Why? Well I’ve been working on distributed Agile teams almost exclusively for the last 5 years and have tried many things to make the team feel more inclusive, work better together, and ultimately be more effective at delivering software. Some of these things worked well and I’d like to share them.


I like the Sailboat retro technique as it’s very good at gathering data and quickly grouping it. It is also fairly simple to understand, requires minimal preparation, and overall is a great introductory technique for teams unfamiliar with regular retrospectives.

For those of you unfamiliar with this retro technique, there is a picture of a Sailboat. It’s essentially a visual collaboration game where you place issues around it to signify:

  • Sails – what is making the project faster/better ?
  • Anchors – what is slowing down/dragging on the project ?
  • Rocks ahead – what risks/dangers are coming up?

Distributed Sailboat

I flexed my Paint skills to the max and sketched out the boat below, feel free to use it yourselves.sailboat

First off, we all dial into a conference line. We’re in a Windows 7 environment, so I ran a screen-sharing session with the Sailboat as my background (and a nice clean desktop). Using the Sticky Notes application, I would capture each idea as it was raised on a new note, then locate it appropriately over the image on my desktop.

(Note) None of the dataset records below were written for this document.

(* ===== verification/Prelude.v ===== *)
(** * Cordiale: a verification library of the end-to-end encryption core

    Cordiale is a desktop client for the Grappa IRC bouncer. Its crate
    [crates/cordiale-core] holds the rules of the client, and the modules
    [e2e_*.rs] of this crate hold the rules of end-to-end encrypted private
    messages: who may be trusted, what may be sent and when, what the server
    may say, and what survives a crash. The crate [crates/cordiale-ui] runs
    them: its worker holds the engines of a session ([e2e_runtime.rs]), gives
    them the frames of the server, the timer and the commands of the user, and
    shows what becomes of it. This library translates these modules to Rocq
    definitions, one file or a few for each source module, and proves what they
    promise.

    ** How the parts interact

    A peer has a master key that signs the list of its devices. A message for
    a peer starts with a KEYS answer of the server: [verify_peer_device]
    observes the master ([PeerTrust.observe_master]), applies the signed list
    ([PeerTrust.accept_list], which calls [verify_signed_list] and
    [ListState.apply]), checks the id block of the device, and records its
    curve key. A first message of a device unknown to the list comes with a
    certificate ([verify_certified_device]). Replay of old messages is refused
    by [ReplayState]. Trust, replay and the own keys are parts of one
    [StateData], which [Store] seals and writes with [write_atomic] before an
    operation takes effect. Texts that are signed or sent are built and read
    in [Wire]; the answers of the server are read in [DeviceRoutes]; a KEYREQ,
    a one-time key or a message leaves only when [Pacing] lets it. Nicknames
    are compared with the case mapping of the network ([Isupport]).

    The own identity has a life of its own. [provision_device] makes the
    account and the master, signs the list and publishes the bundle; a new
    device joins by a pairing ([PairingSession] and the drivers of
    [PairingDrive]), in which the holder of the master signs a grant and the
    joiner checks it and runs [provision_device]; [revoke_device] takes a
    device out of the list, and [reset_identity] ends the identity. These
    functions call the server through [GrappaClient], whose refusals are read
    by [E2eRefusal], and write the store between the calls. They are of the
    type [eff] of [Effects]: what is outside (each answer, each failure of the
    disk, each random value) is given by a function of the events so far, and
    each theorem holds for every such function, so for every server and for a
    crash of the disk at any step.

    The engine of one device on one network ([E2eEngine]) composes all of
    this. A row of the inbox goes through [handle_row]: a KEYS text to
    [accept_keys], a NACK to [on_nack], a message to [receive_message] and a
    copy of an own device to [receive_copy]; what it decrypts goes to the
    history first, then to the store, and only then is the row acknowledged
    ([ack], [drain]). A text goes through [send_text]: the ready devices of the
    nick ([pick_devices]), one Olm message for each ([seal]), the plan of the
    requests ([plan_requests]), and for each request the save of its sessions
    before it leaves ([emit_group]). A text without a ready device waits in the
    queue ([queue_text], [flush_queue]) while the keys of the peer are asked
    for ([request_keys]); a sent text goes to the own devices too
    ([queue_copies], [send_copies]). The engine is the memory of the world of
    [eff], with its store and its history beside it.

    A session ([WorkerState] with its [E2eRuntime]) holds one engine for each
    network. Its worker takes one event after the other ([run_worker]): a frame
    of the socket ([handle_frame], which reads its kind with
    [ClientEventKind]), a connect, a tick, a command of the user. A handler is
    of the type [act]: it reads and changes the session, shows something
    ([UiEvent]), and runs the steps of an engine, of a pairing or of the client
    in the world of [eff], whose events go on in the log of the session
    ([done]). Most handlers take an engine out of the map ([take_held]), wait
    for its steps, and put it back ([put_held], [settle_engine]). A line that
    the user types goes through [route_message] of [Compose]: in a locked window
    to [handle_send_locked], else to a command ([Slash.parse], after
    [expand_aliases]) or to the plain path.

    ** Files

    - [Prelude]: results and their notation, panics, integers, lists, runs of
      a state machine and their simulation, automation.
    - [RustStr]: the [str] functions of the Rust standard library.
    - [Interfaces]: the parameters (JSON text, base64, hash, signatures) as
      classes, and their laws as classes of their own.
    - [Concrete]: executable instances of [Interfaces] for the witnesses.
    - [Isupport]: isupport.rs. [CaseMapping] and the snapshot of a network.
    - [Wire], [WireFacts]: e2e_wire.rs.
    - [Device], [Manage], [ListMigration], [DeviceFacts], [ManageFacts]:
      e2e_device.rs, e2e_manage.rs and e2e_list_migration.rs.
    - [Trust], [TrustFacts]: e2e_trust.rs, a Record for each peer and one
      Definition for each method of PeerTrust.
    - [Peer], [PeerFacts]: e2e_peer.rs.
    - [Files]: the atomic write of persistence.rs.
    - [State], [StateFacts]: e2e_state.rs and the error type of e2e_store.rs;
      the second has the runs too.
    - [Versions]: protocol.rs and the gates of e2e_protocol.rs.
    - [DeviceRoutes]: e2e_device_routes.rs, with its theorems.
    - [Pacing], [PacingFacts], [SendFacts]: e2e_pacing.rs.
    - [History], [HistoryFacts]: e2e_store.rs.
    - [Sas]: e2e_sas.rs. [Pairing], [PairingFacts]: e2e_pairing.rs.
    - [Protocol]: the operations and paths of e2e_protocol.rs.
    - [PairingFlow], [PairingGrant], [PairingFlowFacts], [PairingGrantFacts]:
      the session, the messages, the grant and the record of
      e2e_pairing_flow.rs, with runs of them; [PairingDrive],
      [PairingDriveFacts]: its drivers.
    - [Backoff]: backoff.rs. [Refusal]: e2e_refusal.rs and the errors of
      client.rs. [IdentityRoutes]: e2e_identity_routes.rs. [Account]:
      e2e_account.rs.
    - [Effects]: the type of a step with effects and its program logic ([wp]);
      [EffectsFacts]: kept invariants ([keeps], [gives]), the change that
      each operation of the store makes ([commits], [moves]), and the calls.
    - [Client]: the E2E and pairing calls of client.rs.
    - [Provision], [ProvisionFacts]: e2e_provision.rs. [Revoke],
      [RevokeFacts]: e2e_revoke.rs. [EffectsExamples]: runs of both and of a
      pairing.
    - [SendDoor]: the E2E requests of rest.rs and the target checks of
      slash.rs. [SelfCopy]: e2e_selfcopy.rs with its theorems.
    - [EngineTypes]: the payloads, records and outcomes of e2e_engine.rs and
      the plan of its requests; [Engine]: its state and what changes only that;
      [EngineReceive], [EngineSend], [EngineCopies]: its three paths.
    - [EngineFacts]: the rules for its steps ([logs], [in_mem]) and the plan of
      its requests; [EngineSendFacts], [EngineReceiveFacts],
      [EngineTrustFacts], [EngineBoundsFacts], [EngineCopyFacts]: its
      theorems; [EngineExamples]: its runs.
    - [Slash]: the commands and the aliases of slash.rs. [Compose]: the way of
      a typed line (handle_send_message and what it calls in main.rs, slash.rs
      and e2e_runtime.rs of cordiale-ui), with its theorems.
    - [E2eView]: e2e_view.rs, the states and the rows that the user sees.
    - [Runtime], [RuntimeFacts]: [E2eRuntime] of e2e_runtime.rs with its
      methods, and the rows of a locked window.
    - [Session]: the part of [WorkerState] that encryption uses and the type of
      a handler. The handlers of e2e_runtime.rs: [SessionViews] (windows and
      their states), [SessionEngines] (opening and provisioning),
      [SessionInbox] (rows, sends, ticks, checks of a peer), [SessionPairing],
      [SessionManage] (devices, revoke, reset, forget), [SessionConsent]
      (requests and the start of a session). [SessionFrames]: wire_event.rs,
      the branches of handle_frame in frames.rs and the worker of main.rs.
    - [SessionFacts]: rules for handlers; [SessionSendFacts],
      [SessionStateFacts], [SessionEngineFacts]: the theorems of a session;
      [SessionExamples]: its runs.

    A Module has the name of the Rust type that it models, [t] is its state,
    and a definition has the name of the method. A method that changes its
    receiver takes the old state and returns the new one with its result.

    ** What the theorems show

    - Trust: the chain of checks of an accepted device, the pinned master, and
      that no sequence of operations undoes a revocation except the one user
      action that replaces the master. A refusal changes nothing but what is
      stated.
    - Durability: under any failure of the disk the file of the state holds
      what the memory holds, and a failed operation changes neither; so does
      the history, but for an append whose torn end the disk will not cut,
      which leaves the rows before it and a file that does not open. Opening
      gives the state of the file or an error and never writes over it, unless
      the test for the file fails ([path_exists] is false then, as in Rust):
      then it gives the initial state, and writes nothing.
    - Refinement: each limiter, the KEYREQ pacer, and the replay windows answer
      as a specification that keeps the whole past.
    - Wire: round trips of frames and certificates, exactness of reassembly,
      the least number of frames, and that no text signed for one purpose is a
      text of another purpose.
    - Conservation: the outgoing queue neither loses nor doubles a message.
    - Pairing: the drivers move the session by its own steps; a grant is
      signed, listed and told only for the device that both sides confirmed,
      in this order; every pairing ends, with no key left, and an empty slot
      unless the last write of it failed.
    - Engine: nothing but Olm messages whose sessions are saved leaves, and
      only for devices that the trust allows; only a text that a session of a
      trusted sender decrypted enters the history, once; no row is
      acknowledged before its writes; a NACK sends a text again once at most,
      with just its own session gone; copies go to the verified own devices
      only; what the engine holds is bounded, and its counts of sends and of
      copies are those of what went out ([engine_holds], [copies_paid]); a
      drain ends.
    - Session: whatever events come in any order, no text of a chat leaves but
      in Olm messages whose sessions are saved, each other body is of a fixed
      kind without one ([no_text]), and no engine is lost; a line of a locked
      window never becomes plain text by itself; texts, rows and ticks leave
      the engine and the files of a reset network alone (a re-key by hand does
      not), and a reset needs its question, which changes nothing else; the
      state [Active] and the ciphertext view show what they promise; a pairing
      offer is shown and taken once while its id is remembered.
    - Own identity: it is never replaced; a revoke brings no revoked key into a
      list again ([keeps_out]: what the stored list had before is another
      matter, since a sync and a grant may put such a key there); a revoke that
      gives a result is done on the server, and one that starts can be resumed
      and finishes when it is served; a reset removes nothing before the server
      dropped the identity.

    ** Representation

    Unsigned integers are [N] and signed ones [Z]; where an operation can
    reach the width, its check, its saturation or its panic is written out,
    and a panic is [None] of [panics]. A [Duration] is its number of
    nanoseconds in [N]; an addition past [DURATION_MAX] panics as in Rust. A
    [str] is the string of its UTF-8 bytes. A HashMap or a BTreeMap is a
    [gmap]; a Vec is a list. Loops go over lists, over a number of frames, or
    over a number of tries that the source states. Two loops have fuel, the
    length of the text that they read: the reader of a history (28 bytes a
    turn, [read_loop_terminates]) and [str::replace] (a byte a turn).

    What the operating system decides (a lock that is taken, a test for a file
    that fails, a write cut short, a rename that is refused) is an argument of the operation, and the
    theorems hold for every such argument. JSON parsing, base64, SHA-256,
    Ed25519, the session library and the cipher are parameters; the laws used
    of them (a decoded text encodes back, the hash has 32 bytes, the cipher
    opens what it sealed) are classes that each theorem names. So are
    [reqwest::Url] ([UrlLib]), the ECIES channel of a pairing ([EciesChannel]),
    the keys of an account ([OlmKeys]), the sessions ([OlmSessions]) and the
    derived text forms ([EngineText]). [Chrono] is the crate chrono (the local
    zone and RFC 3339). In a session, [opening] gives what the disk does when
    the files of a network are opened, and [turns] bounds the pages of one
    drain: [drain_ends] says how many are enough, and no theorem of a session
    depends on the number.

    ** Not modelled

    The erasure of secrets in memory, [Drop], and the text forms that serde
    derives; network input and output; the floating-point jitter of a
    reconnection; the order in which a [HashMap] gives its entries (the model
    takes the order of the keys); the routes of the server that have nothing to
    do with end-to-end encryption. Of the desktop interface, the windows and
    the widgets: what a handler shows is a value of [UiEvent], and a frame or a
    part of a handler that has nothing to do with encryption is such a value
    too ([OtherFrame], [PlainRead], [Groups]). [run_slash_command] is modelled
    only as the plain messages that a command posts ([slash_posts]); the other
    requests of the commands, the channels, the history of the plain windows,
    media, radio and settings are not modelled. *)

From stdpp Require Export prelude gmap strings sorting.
From stdpp Require Import options.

It sounds simple, and for this technique, it worked really well. Once you’ve aligned the Sticky Notes around the boat, colouring them also helps. This is how ours ended up:


Summary of tools

  • Conference line
  • Screenshare
  • Paint (or use my image above)
  • Sticky Notes

Like many distributed retro techniques, this relies on one person driving the shared screen. With a lightweight activity like this, where the other participants are providing most of the data and discussing the groupings, it’s not too much of a burden.